Cell lysis was performed 8 h later, followed by polysome profiling, library preparation, and Illumina sequencing as follows33: We prepared 10x salt solution (100 mM NaCl, 100 mM MgCl2, 100 mM Tris-HCl pH 7.5 and RNase-free water) and lysis buffer (1 × salt solution, 1% of 20% Triton X-100, 1 mM dithiothreitol, 0.2 U/uL SUPERase-In (Thermo Fisher Scientific AM2694) and 100 µg/mL cycloheximide). For cell lysis, we removed cell media and incubated cells in RNase-free Dulbecco’s PBS with 100 ug/mL cycloheximide at 37 C for 5 min, then placed them on ice, washed with cold DPBS with cycloheximide, resuspended in lysis solution, scraped and triturated with a 25-gauge needle, incubated on ice for 10 min, and centrifuged at 16,000 g for 5 min. The supernatant was incubated with 0.005U / uL DNase I (NEB M0303) on ice for 30 min and stored at −80C. For polysome profiling, lysates were placed on top of 20–55% sucrose gradients and centrifuged for 3 h at 151,000 g using a Beckman SW-41 Ti rotor. Fractions corresponding to ribosome peaks were collected and stored at −80C. RNA was purified via trizol/chloroform (Thermo Fisher Scientific 15596018). Reverse transcription was performed using SuperScript IV (Thermo Fisher Scientific 18090200) and primer Pri289_EGFP_RT (GACGTGTGCTCTTCCGATCT[N10 UMI]AGATGAACTTCAGGGTCAGC). cDNA was amplified with primers AATGATACGGCGACCACCGAGATCTACAC[8nt i5 index]AGCGTGACAGGGACATCGTAGAGAGTCGTACTTA and CAAGCAGAAGACGGCATACGAGAT[8nt i7 index]GTGACTGGAGTTCAGACGTGTGCTCTTCCGATCT which contain overhangs P5 and P7 for Illumina sequencing and fraction-specific index sequences. Products were sequenced with the Illumina NextSeq platform using NextSeq 500/550 v2 High Output 75 cycle kits. The following custom primers were used: read 1: AGCGTGACAGGGACATCGTAGAGAGTCGTACTTA. Number of cycles were as follows: read 1: 59, read 2: 10, index 1: 8, index 2: 8. Read 1 data should contain variable region of the 5’UTR, whereas read 2 should contain the random UMI.

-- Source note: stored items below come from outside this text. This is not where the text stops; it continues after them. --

Definition reply_error (request_id : Z) (msg : list Z) : reaction := Reply (dist_send_work_error request_id msg).

(** The tokens of the payload. *)
Fixpoint read_tokens (n : nat) (p : list Z) : option (list Z * list Z) + list Z :=
  match n with
  | O => inl (Some ([], p))
  | S n =>
      if blen p <? 4 then inl None
      else
        let token := word p 0 in
        if (INT_MAX <? token) || (u32 (vocab_size E) <=? token) then inr (bs "WORK token id is outside the model vocabulary")
        else match read_tokens n (zdrop 4 p) with
        | inl (Some (ts, p)) => inl (Some (token :: ts, p))
        | r => r
        end
  end.

(** dist_forward_work_to_next, once the connection to the next worker is there *)
Definition dist_forward_work_to_next (next : ds4_dist_route_entry) (work : ds4_dist_work_fixed) (tokens hidden : list Z)
    (telemetry : ds4_dist_telemetry_fixed) (route_blob : list Z) : reaction :=
  let request_id := dist_u64_from_halves (work_request_hi work) (work_request_lo work) in
  let bits := dist_activation_bits_or_default (work_input_hc_bits work) in
  match dist_activation_wire_bytes_from_f32_bytes bits (4 * blen hidden) with
  | None => reply_error request_id (bs "invalid forwarded hidden-state size")
  | Some hc_bytes =>
      let flags := Z.lor (work_flags work) DS4_DIST_WORK_F_INPUT_HC in
      let flags := if flag (re_flags next) DS4_DIST_ROUTE_F_OUTPUT_LOGITS then Z.lor flags DS4_DIST_WORK_F_OUTPUT_LOGITS
                   else Z.land flags (UINT32_MAX - DS4_DIST_WORK_F_OUTPUT_LOGITS) in
      let forwarded := WorkFixed (work_model_id work) (work_session_hi work) (work_session_lo work) (work_request_hi work) (work_request_lo work)
        (work_prefix_hash_hi work) (work_prefix_hash_lo work) (work_result_hash_hi work) (work_result_hash_lo work)
        (work_pos0 work) (work_n_tokens work) (re_layer_start next) (re_layer_end next) flags
        (work_token_bytes work) hc_bytes bits (work_route_count work) (u32 (work_route_index work + 1)) (work_route_bytes work) in
      match dist_send_work_frame forwarded tokens hidden route_blob with
      | None => reply_error request_id (bs "failed to forward distributed work")
      | Some frame => Forward (re_host next) (re_port next) request_id telemetry frame
      end
  end.
(* ===== verification/DistEvalSpec.v ===== *)
(** * Distributed evaluation (ds4_distributed.c)

    Frames are read back as they were sent, and a span of tokens that goes along a
    route gives what evaluating the layers one after the other gives. *)

From S2P Require Import Prelude Bytes Text Json Http HttpSpec DistWire DistWireSpec DistFloat.
From S2P Require Import DistRoute DistRouteSpec DistWork DistEval.

(** ** Results *)

Definition halves (v : Z) : Z * Z := dist_u64_to_halves v.

Definition result_fixed (rid hash status kind bits : Z) (ts : list ds4_dist_telemetry_fixed) (body : list Z) : ds4_dist_result_fixed :=
  ResultFixed (fst (halves rid)) (snd (halves rid)) (fst (halves hash)) (snd (halves hash)) status kind
    (blen ts) (blen ts * 40) (blen body) bits.

(** A result frame: the record, the telemetry of the hops and the payload. *)
Definition result_frame (rid hash status kind bits : Z) (ts : list ds4_dist_telemetry_fixed) (body : list Z) : list Z :=
  dist_write_frame_header DS4_DIST_MSG_RESULT (40 + blen ts * 40 + blen body) ++
  dist_result_to_wire (result_fixed rid hash status kind bits ts body) ++
  concat (map dist_telemetry_to_wire ts) ++ body.

Record result_ok (rid hash status kind bits : Z) (ts : list ds4_dist_telemetry_fixed) (body : list Z) : Prop := {
  ro_rid : fits 64 rid; ro_hash : fits 64 hash; ro_fields : all32 [status; kind; bits];
  ro_size : 40 + blen ts * 40 + blen body <= UINT32_MAX }.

Polysome profiling in T cells

T cells were enriched from peripheral blood mononuclear cells (PBMCs) isolated via Ficoll-Paque gradient centrifugation from healthy donors. Activation was performed with anti-CD3/CD28 antibodies in the presence of IL-2. Salt solution and lysis buffer for polysome profiling were prepared as previously described33. IVT mRNA corresponding to the 5’UTR 50nt fixed-end library synthesized as part of our previous work33 was used here as well (see section “Polysome profiling in HepG2”). 1 ug IVT mRNA was transfected into one million cells with the Lonza 4D Nucleofector, following the manufacturer’s protocol. Transfected cells were plated in T cell growth medium (TCGM) at 1 million cells/mL and incubated at 37 C, 5% CO2. 8 h later, cycloheximide was added dropwise to the media to a final concentration of 100 ug/mL and incubated for 5 additional minutes. Cells were then spined down at 1500 rpm for 5 min and the supernatant was discarded. 300 uL of cold lysis buffer was used to resuspend the cells, and the mixture was incubated on ice for 10 min. Cells were then triturated by passing the mixture through a 25-gauge needle ten times. The mixture was spined down at 16,000 rpm for 5 min at 4 C and the supernatant was transferred to another tube. 1.5 uL of 1U/uL DNAse was added, the mixture was set on ice for 30 min, and stored at −80C. Polysome profiling, library preparation, and Illumina sequencing were performed as described above for HepG2.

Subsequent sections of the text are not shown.